MATERIALS AND METHODS

The cartilage explants were treated with 20 ng/ml IL-1β alone or with 20 ng/ml IL-1β + various concentration of atorvastatin (1, 3, or 10 µM dissolved in DMSO) and incubated at 37 °C for 24 h. Also, control (0.25% DMSO), stimulated (20 ng IL-1β) and treatment (atorvastatin 10 µM) cartilage explants were incubated without and with 1400W (10 µM).
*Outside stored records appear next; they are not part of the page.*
(** * ChresoTutVid: access control, session lifecycle and audit logging

    A shallow embedding of the role guard ([src/lib/sudoGuard.ts]), the
    feature-flag registry ([src/lib/featureFlags.ts]), the two route guards
    ([ProtectedRoute], [RBACGuard]), the auth provider and login page
    ([src/hooks/useAuth.tsx], [src/views/LoginPage.tsx]), the audit helpers
    ([logAction], [logAuthEvent]) and the row-level-security policies of
    [supabase/schema.sql] with its v2 migration.

    Strings are sequences of ASCII characters; on those, the JavaScript
    [toLowerCase] and [trim] coincide with the functions defined below. *)

From Stdlib Require Import String Ascii List Bool Arith Lia.
From stdpp Require Import base strings gmap list.

Open Scope string_scope.

(** ** JavaScript values used by the guards *)

Module Js.

(** A parameter of TypeScript type [string | null | undefined]. *)
Inductive maybe_string : Type :=
  | js_undefined
  | js_null
  | js_string (s : string).

#[global] Instance maybe_string_eq_dec : EqDecision maybe_string.
Proof. solve_decision. Defined.

(** [!v] is false exactly on a non-empty string. *)
Definition truthy (v : maybe_string) : bool :=
  match v with
  | js_string s => negb (bool_decide (s = EmptyString))
  | _ => false
  end.

(** [v ?? null] *)
Definition nullish_to_null (v : maybe_string) : option string :=
  match v with
  | js_string s => Some s
  | _ => None
  end.

(** [import.meta.env[key]] read as a [maybe_string]. *)
Definition of_lookup (o : option string) : maybe_string :=
  match o with
  | Some s => js_string s
  | None => js_undefined
  end.

Definition lower_char (c : ascii) : ascii :=
  let n := nat_of_ascii c in
  if ((65 <=? n) && (n <=? 90))%nat then ascii_of_nat (n + 32) else c.

(** [String.prototype.toLowerCase] *)
Fixpoint toLowerCase (s : string) : string :=
  match s with
  | EmptyString => EmptyString
  | String c s' => String (lower_char c) (toLowerCase s')
  end.

(** White space and line terminators removed by [trim]:
    TAB, LF, VT, FF, CR and SPACE. *)
Definition isWhiteSpace (c : ascii) : bool :=
  let n := nat_of_ascii c in
  (((9 <=? n) && (n <=? 13)) || (n =? 32))%nat.

Fixpoint trimStart (s : string) : string :=
  match s with
  | EmptyString => EmptyString
  | String c s' => if isWhiteSpace c then trimStart s' else s
  end.

Fixpoint trimEnd (s : string) : string :=
  match s with
  | EmptyString => EmptyString
  | String c s' =>
      match trimEnd s' with
      | EmptyString => if isWhiteSpace c then EmptyString else String c EmptyString
      | t => String c t
      end
  end.

(** [String.prototype.trim] *)
Definition trim (s : string) : string := trimEnd (trimStart s).

End Js.

Import Js.

(** ** Feature flags ([src/lib/featureFlags.ts]) *)

Module FeatureFlags.

(** [import.meta.env]: an object used as a map from keys to strings. *)
Abbreviation Env := (gmap string string).

Definition readEnvFlag (env : Env) (key : string) : bool :=
  bool_decide (env !! key = Some "true").

Record Flags : Type := {
  MAGIC_LINK : bool;
  STAFF_DOMAIN_ENFORCEMENT : bool;
  RBAC_V2 : bool;
  SUDO_ADMIN : bool;
}.

Definition FEATURE_FLAGS (env : Env) : Flags := {|
  MAGIC_LINK := readEnvFlag env "VITE_ENABLE_MAGIC_LINK_AUTH";
  STAFF_DOMAIN_ENFORCEMENT := readEnvFlag env "VITE_ENABLE_STAFF_DOMAIN_ENFORCEMENT";
  RBAC_V2 := readEnvFlag env "VITE_ENABLE_ROLE_BASED_ACCESS_V2";
  SUDO_ADMIN := readEnvFlag env "VITE_ENABLE_SUDO_ADMIN";
|}.

(** The part of [useFeatureFlags] that [RBACGuard] reads. *)
Definition rbacV2Enabled (env : Env) : bool := RBAC_V2 (FEATURE_FLAGS env).

End FeatureFlags.

Import FeatureFlags.

(** ** Roles *)

Definition STAFF : string := "STAFF".
Definition STUDENT : string := "STUDENT".
Definition ADMIN : string := "ADMIN".

(** [SUDO_ROLE] of [sudoGuard.ts]. *)
Definition SUDO_ROLE : string := "SUDO".

Definition PERSISTABLE_ROLES : list string := [STAFF; STUDENT; ADMIN].

(** [Array.prototype.includes] on strings. *)
Definition includes (l : list string) (x : string) : bool :=
  existsb (fun y => bool_decide (y = x)) l.


(** ** The database ([supabase/schema.sql] and the v2 migration) *)

Module Schema.

(** [schema.sql] alone, or [schema.sql] followed by the additive
    [auth_upgrade_v2] migration. *)
Inductive SchemaVersion : Type := BaseSchema | AuthUpgradeV2.

(** A row of [public.users]. *)
Record User : Type := {
  id : string;
  id_number : string;
  role : string;
  name : string;
  email : option string;
  is_active : bool;
  email_verified : option bool;
  auth_provider : option string;
}.

(** A row of [public.tutorials] (the columns the policies read). *)
Record Tutorial : Type := {
  title : string;
  video_url : string;
  target_role : string;
  created_by : option string;
}.

(** A row of [public.audit_logs]. *)
Record AuditLog : Type := {
  user_id : option string;
  user_role : string;
  action : string;
  details : option string;
}.

(** [users] is keyed by its primary key [id]; [auth_users] holds the ids of
    [auth.users], the target of the foreign key of [users.id]. *)
Record Database : Type := {
  version : SchemaVersion;
  auth_users : gset string;
  users : gmap string User;
  tutorials : list Tutorial;
  audit_logs : list AuditLog;
}.

(** The errors the store answers with; [infinite_recursion] is SQLSTATE
    42P17, infinite recursion detected in policy for relation [relation]. *)
Inductive PgError : Type :=
  | rls_violation (table : string)
  | infinite_recursion (relation : string)
  | check_violation (constraint : string)
  | unique_violation (constraint : string)
  | foreign_key_violation (constraint : string)
  | PGRST116
  | fetch_error (message : string).

Inductive Command : Type := SELECT | INSERT | UPDATE | DELETE.

#[global] Instance Command_eq_dec : EqDecision Command.
Proof. solve_decision. Defined.

(** The row a command touches; the constructor names the table. *)
Inductive Row : Type :=
  | users_row (u : User)
  | tutorials_row (t : Tutorial)
  | audit_logs_row (a : AuditLog).

(** [EXISTS (SELECT 1 FROM public.users WHERE id = auth.uid() AND role = r)] *)
Definition uid_has_role (db : Database) (uid : option string) (r : string) : bool :=
  match uid with
  | Some me =>
      match users db !! me with
      | Some u => bool_decide (role u = r)
      | None => false
      end
  | None => false
  end.

(** The three tables with row-level security enabled. *)
Inductive Table : Type := users_table | tutorials_table | audit_logs_table.

#[global] Instance Table_eq_dec : EqDecision Table.
Proof. solve_decision. Defined.

Definition table_of (r : Row) : Table :=
  match r with
  | users_row _ => users_table
  | tutorials_row _ => tutorials_table
  | audit_logs_row _ => audit_logs_table
  end.

Definition relname (t : Table) : string :=
  match t with
  | users_table => "users"
  | tutorials_table => "tutorials"
  | audit_logs_table => "audit_logs"
  end.

(** A permissive policy: the table it is [ON], the command it is [FOR]
    ([None] is [FOR ALL]), the tables its expression reads in a sub-select
    ([EXISTS (SELECT 1 FROM public.users ...)]), and its [USING] /
    [WITH CHECK] expression. *)
Record Policy : Type := {
  policyname : string;
  tbl : Table;
  cmd : option Command;
  sublinks : list Table;
  qual : Database -> option string -> Row -> bool;
}.

Definition on_users (f : User -> bool) (r : Row) : bool :=
  match r with users_row u => f u | _ => false end.

Definition on_tutorials (f : Tutorial -> bool) (r : Row) : bool :=
  match r with tutorials_row t => f t | _ => false end.

Definition on_audit_logs (f : AuditLog -> bool) (r : Row) : bool :=
  match r with audit_logs_row a => f a | _ => false end.

Definition base_policies : list Policy := [
  {| policyname := "users_read_own"; tbl := users_table; cmd := Some SELECT;
     sublinks := [];
     qual := fun db uid => on_users (fun u => bool_decide (uid = Some (id u))) |};
  {| policyname := "admins_read_all_users"; tbl := users_table; cmd := Some SELECT;
     sublinks := [users_table];
     qual := fun db uid => on_users (fun _ => uid_has_role db uid ADMIN) |};
  {| policyname := "admins_insert_users"; tbl := users_table; cmd := Some INSERT;
     sublinks := [users_table];
     qual := fun db uid => on_users (fun _ => uid_has_role db uid ADMIN) |};
  {| policyname := "admins_update_users"; tbl := users_table; cmd := Some UPDATE;
     sublinks := [users_table];
     qual := fun db uid => on_users (fun _ => uid_has_role db uid ADMIN) |};
  {| policyname := "admins_delete_users"; tbl := users_table; cmd := Some DELETE;
     sublinks := [users_table];
     qual := fun db uid => on_users (fun _ => uid_has_role db uid ADMIN) |};
  {| policyname := "users_read_role_tutorials"; tbl := tutorials_table; cmd := Some SELECT;
     sublinks := [users_table];
     qual := fun db uid => on_tutorials (fun t =>
       uid_has_role db uid ADMIN || uid_has_role db uid (target_role t)) |};
  {| policyname := "admins_insert_tutorials"; tbl := tutorials_table; cmd := Some INSERT;
     sublinks := [users_table];
     qual := fun db uid => on_tutorials (fun _ => uid_has_role db uid ADMIN) |};
  {| policyname := "admins_update_tutorials"; tbl := tutorials_table; cmd := Some UPDATE;
     sublinks := [users_table];
     qual := fun db uid => on_tutorials (fun _ => uid_has_role db uid ADMIN) |};
  {| policyname := "admins_delete_tutorials"; tbl := tutorials_table; cmd := Some DELETE;
     sublinks := [users_table];
     qual := fun db uid => on_tutorials (fun _ => uid_has_role db uid ADMIN) |};
  {| policyname := "admins_read_logs"; tbl := audit_logs_table; cmd := Some SELECT;
     sublinks := [users_table];
     qual := fun db uid => on_audit_logs (fun _ => uid_has_role db uid ADMIN) |};
  {| policyname := "authenticated_insert_logs"; tbl := audit_logs_table; cmd := Some INSERT;
     sublinks := [];
     qual := fun db uid => on_audit_logs (fun _ => bool_decide (uid <> None)) |}
].

Definition sudo_policies : list Policy := [
  {| policyname := "sudo_read_all_users"; tbl := users_table; cmd := Some SELECT;
     sublinks := [users_table];
     qual := fun db uid => on_users (fun _ => uid_has_role db uid SUDO_ROLE) |};
  {| policyname := "sudo_insert_users"; tbl := users_table; cmd := Some INSERT;
     sublinks := [users_table];
     qual := fun db uid => on_users (fun _ => uid_has_role db uid SUDO_ROLE) |};
  {| policyname := "sudo_update_users"; tbl := users_table; cmd := Some UPDATE;
     sublinks := [users_table];
     qual := fun db uid => on_users (fun _ => uid_has_role db uid SUDO_ROLE) |};
  {| policyname := "sudo_delete_users"; tbl := users_table; cmd := Some DELETE;
     sublinks := [users_table];
     qual := fun db uid => on_users (fun u =>
       uid_has_role db uid SUDO_ROLE && negb (bool_decide (uid = Some (id u)))) |};
  {| policyname := "sudo_read_all_logs"; tbl := audit_logs_table; cmd := Some SELECT;
     sublinks := [users_table];
     qual := fun db uid => on_audit_logs (fun _ => uid_has_role db uid SUDO_ROLE) |};
  {| policyname := "sudo_read_all_tutorials"; tbl := tutorials_table; cmd := Some SELECT;
     sublinks := [users_table];
     qual := fun db uid => on_tutorials (fun _ => uid_has_role db uid SUDO_ROLE) |};
  {| policyname := "sudo_manage_tutorials"; tbl := tutorials_table; cmd := None;
     sublinks := [users_table];
     qual := fun db uid => on_tutorials (fun _ => uid_has_role db uid SUDO_ROLE) |}
].

Definition policies (v : SchemaVersion) : list Policy :=
  match v with
  | BaseSchema => base_policies
  | AuthUpgradeV2 => base_policies ++ sudo_policies
  end.

Definition applies_to (p : Policy) (c : Command) : bool :=
  match cmd p with
  | None => true
  | Some c' => bool_decide (c' = c)
  end.

(** The commands whose policies a statement needs on its target: its own,
    and those of [SELECT] as well when it reads the table's columns (a
    [WHERE] clause, [RETURNING]). *)
Definition commands (c : Command) (reads : bool) : list Command :=
  if reads then [c; SELECT] else [c].

(** The policies attached to a reference to table [t] by a statement that
    needs the policies of the commands [cs]. *)
Definition attached (ps : list Policy) (t : Table) (cs : list Command) : list Policy :=
  List.filter (fun p => bool_decide (tbl p = t) && existsb (applies_to p) cs) ps.

Definition first_some {A B : Type} (f : A -> option B) (l : list A) : option B :=
  fold_right (fun a r => match f a with Some b => Some b | None => r end) None l.

(** Policy expansion, as the rewriter does it before the statement runs and
    before it looks at any row. The policies attached to [t] are added to
    the statement. When one of them holds a sub-select, [t] must not be a
    table whose policies are already being expanded ([active]): that is the
    error 42P17. Otherwise [t] becomes active and every table read by a
    sub-select is expanded in turn, as a [SELECT]. The result is the
    relation the recursion was detected in. A chain of tables that are not
    yet active has at most three members, so [fuel] 4 is never used up. *)
Fixpoint recursion_in (fuel : nat) (ps : list Policy) (active : list Table)
    (t : Table) (cs : list Command) : option Table :=
  match fuel with
  | 0 => None
  | S fuel' =>
      match flat_map sublinks (attached ps t cs) with
      | [] => None
      | subs =>
          if bool_decide (t ∈ active) then Some t
          else first_some (fun t' => recursion_in fuel' ps (t :: active) t' [SELECT]) subs
      end
  end.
After 24 h of incubation, TNF-α, PGE2, MMP-13, TIMP-1, NO, and superoxide anion formation (O2(-)) concomitant with glycosaminoglycans (GAGs) were estimated in the medium.

RESULTS

Atorvastatin inhibited IL-1β-induced GAGs release, TNF-α, MMP-13, and O2(-) with no effect on TIMP-1 and NO. In addition, the source of NO in normal and atorvastatin-treated cartilage was eNOS, while for IL-1β-stimulated cartilage it was iNOS. The cartilage degradation was associated with the combined effects of increased NO and O2 (-) rather than only NO.

CONCLUSION

The present study suggests that atorvastatin has the ability to protect cartilage degradation following IL-1β-stimulated cartilage in in vitro OA model and supports additional therapeutic application of atorvastatin in OA.